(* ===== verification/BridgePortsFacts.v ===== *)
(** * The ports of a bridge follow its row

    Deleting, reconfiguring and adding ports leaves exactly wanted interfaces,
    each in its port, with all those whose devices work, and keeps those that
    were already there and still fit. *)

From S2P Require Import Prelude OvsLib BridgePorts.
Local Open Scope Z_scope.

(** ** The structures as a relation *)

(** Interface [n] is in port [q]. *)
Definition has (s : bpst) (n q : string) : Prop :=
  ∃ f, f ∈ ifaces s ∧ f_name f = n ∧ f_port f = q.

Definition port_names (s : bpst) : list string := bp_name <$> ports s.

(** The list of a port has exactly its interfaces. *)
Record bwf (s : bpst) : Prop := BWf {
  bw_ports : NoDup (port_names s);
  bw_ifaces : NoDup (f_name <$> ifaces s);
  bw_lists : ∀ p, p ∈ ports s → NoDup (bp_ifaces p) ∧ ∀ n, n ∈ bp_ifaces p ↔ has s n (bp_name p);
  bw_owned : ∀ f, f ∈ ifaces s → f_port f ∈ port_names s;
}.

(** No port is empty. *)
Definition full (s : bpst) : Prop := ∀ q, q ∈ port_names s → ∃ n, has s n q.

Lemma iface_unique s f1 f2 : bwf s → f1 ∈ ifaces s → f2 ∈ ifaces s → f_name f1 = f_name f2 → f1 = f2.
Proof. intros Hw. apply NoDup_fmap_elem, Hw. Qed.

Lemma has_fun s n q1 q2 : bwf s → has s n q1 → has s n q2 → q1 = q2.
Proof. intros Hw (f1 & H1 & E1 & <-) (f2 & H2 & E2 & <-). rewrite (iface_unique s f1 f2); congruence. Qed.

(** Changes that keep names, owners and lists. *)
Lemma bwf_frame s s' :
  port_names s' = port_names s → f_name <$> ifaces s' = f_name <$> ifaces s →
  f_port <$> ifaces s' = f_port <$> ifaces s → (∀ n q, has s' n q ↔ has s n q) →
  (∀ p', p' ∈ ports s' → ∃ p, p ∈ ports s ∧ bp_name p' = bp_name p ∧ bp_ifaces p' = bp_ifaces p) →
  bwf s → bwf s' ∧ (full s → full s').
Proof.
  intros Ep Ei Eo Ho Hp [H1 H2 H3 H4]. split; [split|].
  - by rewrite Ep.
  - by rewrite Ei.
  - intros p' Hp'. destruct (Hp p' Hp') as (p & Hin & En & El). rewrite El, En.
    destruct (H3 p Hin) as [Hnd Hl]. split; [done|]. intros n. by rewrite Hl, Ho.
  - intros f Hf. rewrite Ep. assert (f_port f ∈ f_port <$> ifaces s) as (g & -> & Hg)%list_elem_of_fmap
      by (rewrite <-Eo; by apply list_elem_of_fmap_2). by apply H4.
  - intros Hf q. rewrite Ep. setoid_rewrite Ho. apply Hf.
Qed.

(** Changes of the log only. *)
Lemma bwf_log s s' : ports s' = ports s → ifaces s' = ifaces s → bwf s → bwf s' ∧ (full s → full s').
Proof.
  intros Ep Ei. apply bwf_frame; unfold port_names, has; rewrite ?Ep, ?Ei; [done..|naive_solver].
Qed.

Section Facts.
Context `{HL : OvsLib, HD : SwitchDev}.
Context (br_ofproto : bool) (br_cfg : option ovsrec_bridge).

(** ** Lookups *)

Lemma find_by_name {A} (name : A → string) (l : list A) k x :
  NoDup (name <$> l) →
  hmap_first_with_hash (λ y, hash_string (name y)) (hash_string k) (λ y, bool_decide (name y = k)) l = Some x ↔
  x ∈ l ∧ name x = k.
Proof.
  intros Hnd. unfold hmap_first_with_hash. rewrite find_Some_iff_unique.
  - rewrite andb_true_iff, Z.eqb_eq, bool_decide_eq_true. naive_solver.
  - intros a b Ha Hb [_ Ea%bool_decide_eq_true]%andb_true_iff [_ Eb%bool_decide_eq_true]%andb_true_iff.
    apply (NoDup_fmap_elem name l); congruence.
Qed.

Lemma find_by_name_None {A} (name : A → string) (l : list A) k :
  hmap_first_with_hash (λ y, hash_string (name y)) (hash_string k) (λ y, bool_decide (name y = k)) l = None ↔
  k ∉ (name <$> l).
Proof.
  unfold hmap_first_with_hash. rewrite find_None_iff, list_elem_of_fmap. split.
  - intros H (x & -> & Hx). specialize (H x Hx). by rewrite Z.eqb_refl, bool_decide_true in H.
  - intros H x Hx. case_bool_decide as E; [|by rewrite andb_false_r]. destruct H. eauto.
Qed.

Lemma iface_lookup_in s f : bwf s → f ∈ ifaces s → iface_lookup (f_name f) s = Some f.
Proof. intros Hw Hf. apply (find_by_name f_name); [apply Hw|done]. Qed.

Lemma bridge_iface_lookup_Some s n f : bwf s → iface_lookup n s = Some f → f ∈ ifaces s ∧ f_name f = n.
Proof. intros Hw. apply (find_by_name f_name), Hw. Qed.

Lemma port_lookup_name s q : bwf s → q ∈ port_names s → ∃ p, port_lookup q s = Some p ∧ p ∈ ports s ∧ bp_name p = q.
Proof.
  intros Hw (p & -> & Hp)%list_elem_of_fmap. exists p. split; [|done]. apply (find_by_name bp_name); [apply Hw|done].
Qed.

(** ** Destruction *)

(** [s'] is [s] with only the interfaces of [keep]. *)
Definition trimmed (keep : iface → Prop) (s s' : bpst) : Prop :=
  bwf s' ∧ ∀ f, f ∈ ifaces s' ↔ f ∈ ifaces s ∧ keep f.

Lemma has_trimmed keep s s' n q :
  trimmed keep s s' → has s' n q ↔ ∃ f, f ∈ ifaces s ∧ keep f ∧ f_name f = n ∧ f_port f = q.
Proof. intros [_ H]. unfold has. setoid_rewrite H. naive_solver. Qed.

To do: Would you state how many lines in the listing above contain the word "exactly"? Reply with the number and no other words.

Output: 2